Stored data entries:
______
(* ===== verification/TrtSync.v ===== *)
(** * TrtSync: waiting for asynchronous objects in the task runtime
      (trt/async_obj.hh, trt/future.hh, trt/future.cc, trt/waitset.hh,
      trt/waitset.cc, trt/coro_awaitables.hh, trt/scheduler.cc)

    A task waits with its waitset for one of several futures, each a reference to
    an asynchronous object; whoever sets an object's value notifies the futures
    registered with it.  The waiting task and the notifiers run on different
    schedulers and meet in atomic variables and under the object's lock.  The state
    below is that of one waitset with its owner; a step is one access to shared
    memory or one section under a lock, so that any interleaving of the threads is
    a sequence of steps. *)
From Stdlib Require Import ZArith Lia.
From stdpp Require Import base tactics list numbers.
From S2P Require Import Prelude.

Open Scope Z_scope.

(** ** Objects, futures and the waitset *)

(** [ao_refcnt_] counts the writer and the futures; 0 means freed. *)
Record AsyncObj := mkAo { ao_ready : bool; ao_ret : Z; ao_refcnt : Z; ao_futures : list nat }.

(** [f_aobj_] as a number or null, and whether [f_waitset_] is not null. *)
Record Future := mkFuture { f_aobj : option nat; f_waitset : bool; f_registered : bool }.

Inductive ws_state := WS_INITIAL | WS_SCANNING | WS_REDO | WS_WAITING.

#[global] Instance ws_state_eq_dec : EqDecision ws_state.
Proof. solve_decision. Defined.

(** Where [try_wait_] is. *)
Inductive scan :=
  | ScStart                          (** at [nfutures() == 0] *)
  | ScStore                          (** at [redo] *)
  | ScRegistered (todo : list nat)   (** in the loop over the registered futures *)
  | ScUnchecked                      (** at the head of the loop over the unchecked ones *)
  | ScCheck (f : nat)                (** [is_ready] in front of the lock *)
  | ScLock (f : nat)                 (** the section under [ao_lock_] *)
  | ScKeep (f : nat)                 (** [f] was registered *)
  | ScFound (f : nat)                (** [f] is ready and in no list *)
  | ScCompleted (f : nat)            (** the state is stored, [wait_completed] is next *)
  | ScLast.                          (** at the test for [REDO] *)

(** Who called [try_wait_]. *)
Inductive caller := AwaitReady | AwaitSuspend | AwaitResume.

(** Where the owner is; [Running] with what the last wait returned. *)
Inductive owner_pc :=
  | Running (r : option (option nat))
  | Scan (c : caller) (p : scan)
  | CasWaiting                       (** [try_set_state_to_waiting] *)
  | SetCoro                          (** [set_current_coro] *)
  | Asleep.

(** Where a [notify_] is, with the futures left in its list. *)
Inductive notifier :=
  | NUnsub (o : nat) (fl : list nat)            (** [unsubscribe_] at the end of [AsyncObj::set_ready] *)
  | NList (fl : list nat)                       (** the head of the loop *)
  | NLoad (f : nat) (fl : list nat)             (** the load in [Waitset::set_ready] *)
  | NCas (f : nat) (waiting : bool) (fl : list nat)   (** its exchange of [WAITING], or of [SCANNING] *)
  | NPush (fl : list nat)                       (** the owner is to be pushed to a queue *)
  | NDone.

#[global] Instance notifier_eq_dec : EqDecision notifier.
Proof. solve_decision. Defined.

Record trt := mkTrt {
  t_objs : list AsyncObj;
  t_futs : list Future;
  t_state : ws_state;
  t_unchecked : list nat;
  t_registered : list nat;
  t_pc : owner_pc;
  t_queued : nat;                    (** how often the owner is in a run queue *)
  t_notifiers : list notifier
}.

Definition trt_init : trt := mkTrt [] [] WS_INITIAL [] [] (Running None) 0 [].

Definition set_pc (p : owner_pc) (s : trt) : trt :=
  mkTrt (t_objs s) (t_futs s) (t_state s) (t_unchecked s) (t_registered s) p (t_queued s) (t_notifiers s).
Definition set_state (x : ws_state) (s : trt) : trt :=
  mkTrt (t_objs s) (t_futs s) x (t_unchecked s) (t_registered s) (t_pc s) (t_queued s) (t_notifiers s).
Definition set_unchecked (l : list nat) (s : trt) : trt :=
  mkTrt (t_objs s) (t_futs s) (t_state s) l (t_registered s) (t_pc s) (t_queued s) (t_notifiers s).
Definition set_registered (l : list nat) (s : trt) : trt :=
  mkTrt (t_objs s) (t_futs s) (t_state s) (t_unchecked s) l (t_pc s) (t_queued s) (t_notifiers s).
Definition set_queued (n : nat) (s : trt) : trt :=
  mkTrt (t_objs s) (t_futs s) (t_state s) (t_unchecked s) (t_registered s) (t_pc s) n (t_notifiers s).
Definition set_notifiers (l : list notifier) (s : trt) : trt :=
  mkTrt (t_objs s) (t_futs s) (t_state s) (t_unchecked s) (t_registered s) (t_pc s) (t_queued s) l.
Definition alter_obj (g : AsyncObj -> AsyncObj) (o : nat) (s : trt) : trt :=
  mkTrt (alter g o (t_objs s)) (t_futs s) (t_state s) (t_unchecked s) (t_registered s) (t_pc s) (t_queued s) (t_notifiers s).
Definition alter_fut (g : Future -> Future) (f : nat) (s : trt) : trt :=
  mkTrt (t_objs s) (alter g f (t_futs s)) (t_state s) (t_unchecked s) (t_registered s) (t_pc s) (t_queued s) (t_notifiers s).

(** The object a future refers to. *)
Definition obj_of (s : trt) (f : nat) : option nat := t_futs s !! f ≫= f_aobj.
Definition aobj (s : trt) (o : nat) : AsyncObj := default (mkAo false 0 0 []) (t_objs s !! o).

Definition add_ref (d : Z) (a : AsyncObj) : AsyncObj := mkAo (ao_ready a) (ao_ret a) (ao_refcnt a + d) (ao_futures a).
Definition set_futures (l : list nat) (a : AsyncObj) : AsyncObj := mkAo (ao_ready a) (ao_ret a) (ao_refcnt a) l.
Definition null_waitset (f : Future) : Future := mkFuture (f_aobj f) false (f_registered f).
Definition null_aobj (f : Future) : Future := mkFuture None (f_waitset f) (f_registered f).
Definition set_flag (b : bool) (f : Future) : Future := mkFuture (f_aobj f) (f_waitset f) b.

Inductive crash :=
  | NullWaitset      (** a member function called on a null [f_waitset_] *)
  | StaleCoroutine   (** the owner resumed before its suspension was recorded *)
  | UseAfterFree.    (** an object used that was freed *)

Inductive outcome := Next (s : trt) | Crash (e : crash).

(** What [g] makes of the object that future [f] refers to. *)
Definition on_obj (s : trt) (f : nat) (g : nat -> AsyncObj -> outcome) : outcome :=
  match obj_of s f with
  | Some o => if 0 <? ao_refcnt (aobj s o) then g o (aobj s o) else Crash UseAfterFree
  | None => Crash UseAfterFree
  end.

(** ** The owner *)

(** [try_wait_] returns no future: [WaitAwaitable] suspends, or hands the null
    pointer on. *)
Definition scan_null (c : caller) : owner_pc :=
  match c with AwaitReady | AwaitSuspend => CasWaiting | AwaitResume => Running (Some None) end.

(** [Future::is_ready_or_register], with [f] in hand: the check, the section under
    the lock of the object, the flag. *)
Definition register_step (p : scan) (f : nat) (go : scan -> trt -> outcome) (s : trt) : outcome :=
  match p with
  | ScCheck _ => on_obj s f (fun _ a => if ao_ready a then go (ScFound f) s else go (ScLock f) s)
  | ScLock _ =>
      on_obj s f (fun o a =>
        if ao_ready a then go (ScFound f) s
        else go (ScKeep f) (alter_obj (set_futures (ao_futures a ++ [f])) o s))
  | _ => go ScUnchecked (set_registered (t_registered s ++ [f]) (alter_fut (set_flag true) f s))
  end.

Definition scan_step (c : caller) (p : scan) (s : trt) : outcome :=
  let go p s := Next (set_pc (Scan c p) s) in
  match p with
  | ScStart =>
      if (length (t_unchecked s) + length (t_registered s) =? 0)%nat then Next (set_pc (scan_null c) s) else go ScStore s
  | ScStore => go (ScRegistered (t_registered s)) (set_state WS_SCANNING s)
  | ScRegistered [] => go ScUnchecked s
  | ScRegistered (f :: todo) =>
      on_obj s f (fun _ a =>
        if ao_ready a then go (ScFound f) (set_registered (filter (fun g => g <> f) (t_registered s)) s)
        else go (ScRegistered todo) s)
  | ScUnchecked =>
      match t_unchecked s with
      | [] => go ScLast s
      | f :: l => go (ScCheck f) (set_unchecked l s)
      end
  | ScCheck f | ScLock f | ScKeep f => register_step p f go s
  | ScFound f => go (ScCompleted f) (set_state WS_INITIAL s)
  | ScCompleted f => Next (set_pc (Running (Some (Some f))) (alter_fut null_waitset f s))
  | ScLast => if decide (t_state s = WS_SCANNING) then Next (set_pc (scan_null c) s) else go ScStore s
  end.

(** [weak]: a [compare_exchange_weak] fails although the value is the expected one. *)
Definition owner_step (weak : bool) (s : trt) : option outcome :=
  match t_pc s with
  | Scan c p => Some (scan_step c p s)
  | CasWaiting =>
      Some (Next (if decide (t_state s = WS_SCANNING /\ weak = false) then set_pc SetCoro (set_state WS_WAITING s)
                  else set_pc (Scan AwaitSuspend ScStart) s))
  | SetCoro => Some (Next (set_pc Asleep s))
  | Running _ | Asleep => None
  end.

(** ** A notifier *)

(** [Waitset::set_ready]: the load of the state, then the exchange that fits it. *)
Definition waitset_set_ready (weak : bool) (n : notifier) (f : nat) (fl : list nat) (go : notifier -> trt -> outcome) (s : trt) : outcome :=
  match n with
  | NCas _ true _ =>
      if decide (t_state s = WS_WAITING /\ weak = false) then go (NPush fl) (set_state WS_INITIAL s) else go (NLoad f fl) s
  | NCas _ false _ =>
      if decide (t_state s = WS_SCANNING /\ weak = false) then go (NList fl) (set_state WS_REDO s) else go (NLoad f fl) s
  | _ =>
      match t_state s with
      | WS_WAITING => go (NCas f true fl) s
      | WS_SCANNING => go (NCas f false fl) s
      | WS_REDO | WS_INITIAL => go (NList fl) s
      end
  end.

(** [Future::set_ready], up to its call of the waitset. *)
Definition future_set_ready (f : nat) (fl : list nat) (go : notifier -> trt -> outcome) (s : trt) : outcome :=
  if default false (f_waitset <$> t_futs s !! f) then go (NLoad f fl) (alter_fut (set_flag false) f s) else Crash NullWaitset.

Definition notifier_step (weak : bool) (n : notifier) (i : nat) (s : trt) : outcome :=
  let go n s := Next (set_notifiers (<[i := n]> (t_notifiers s)) s) in
  match n with
  | NUnsub o fl =>
      if 0 <? ao_refcnt (aobj s o) then go (NList fl) (alter_obj (add_ref (-1)) o s) else Crash UseAfterFree
  | NList [] => go NDone s
  | NList (f :: fl) => future_set_ready f fl go s
  | NLoad f fl | NCas f _ fl => waitset_set_ready weak n f fl go s
  | NPush fl => go (NList fl) (set_queued (S (t_queued s)) s)
  | NDone => Next s
  end.

(** ** The owner's and the writer's calls *)

(** [AsyncObj::allocate]. *)
Definition allocate (s : trt) : trt :=
  mkTrt (t_objs s ++ [mkAo false 0 1 []]) (t_futs s) (t_state s) (t_unchecked s) (t_registered s) (t_pc s) (t_queued s) (t_notifiers s).

(** The constructor of [Future], with [add_future]. *)
Definition new_future (o : nat) (s : trt) : trt :=
  mkTrt (alter (add_ref 1) o (t_objs s)) (t_futs s ++ [mkFuture (Some o) true false]) (t_state s) (t_unchecked s ++ [length (t_futs s)])
    (t_registered s) (t_pc s) (t_queued s) (t_notifiers s).

(** [drop_ref] on a future with object [o]. *)
Definition drop_ref (f o : nat) (s : trt) : outcome :=
  if 0 <? ao_refcnt (aobj s o) then Next (alter_fut null_aobj f (alter_obj (add_ref (-1)) o s)) else Crash UseAfterFree.

(** [AsyncObj::set_ready] under the lock: the value is set and the list of futures
    [fl] taken; the rest of [notify_] is a notifier. *)
Definition set_value (o : nat) (val : Z) (fl : list nat) (s : trt) : trt :=
  set_notifiers (t_notifiers s ++ [NUnsub o fl]) (alter_obj (fun a => mkAo true val (ao_refcnt a) []) o s).

(** ** The system *)

Inductive action :=
  | ANew                               (** [AsyncObj::allocate] *)
  | AAdd (o : nat)                     (** the owner makes a future for an object *)
  | AWait                              (** the owner awaits its waitset *)
  | ADrop (f : nat)                    (** the owner drops a future that it got *)
  | AOwner (weak : bool)
  | ANotify (o : nat) (val : Z)        (** somebody calls [notify_] *)
  | ANotifier (i : nat) (weak : bool)
  | AResume.                           (** a scheduler takes the owner from its queue *)

(** [None]: the action is not possible. *)
Definition exec (a : action) (s : trt) : option outcome :=
  match a, t_pc s with
  | ANew, _ => Some (Next (allocate s))
  | AAdd o, Running _ => if 0 <? ao_refcnt (aobj s o) then Some (Next (new_future o s)) else None
  | AWait, Running _ => Some (Next (set_pc (Scan AwaitReady ScStart) s))
  | ADrop f, Running _ => match t_futs s !! f with Some (mkFuture (Some o) false _) => Some (drop_ref f o s) | _ => None end
  | AOwner weak, _ => owner_step weak s
  | ANotify o val, _ =>
      match t_objs s !! o with
      | Some a => if ao_ready a then None else Some (Next (set_value o val (ao_futures a) s))
      | None => None
      end
  | ANotifier i weak, _ => (fun n => notifier_step weak n i s) <$> t_notifiers s !! i
  | AResume, p =>
      match t_queued s with
      | O => None
      | S q => Some (match p with Asleep => Next (set_pc (Scan AwaitResume ScStart) (set_queued q s)) | _ => Crash StaleCoroutine end)
      end
  | _, _ => None
  end.

Fixpoint exec_all (l : list action) (s : trt) : option outcome :=
  match l with
  | [] => Some (Next s)
  | a :: l' => match exec a s with Some (Next s') => exec_all l' s' | r => r end
  end.

(** The states that any number of threads can bring about. *)
Inductive trt_reachable : trt -> Prop :=
  | reach_init : trt_reachable trt_init
  | reach_step s a s' : trt_reachable s -> exec a s = Some (Next s') -> trt_reachable s'.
______
• _Task_
Count each line of the entries that holds the word "length", then state the total and nothing more.

• _Answer below_
2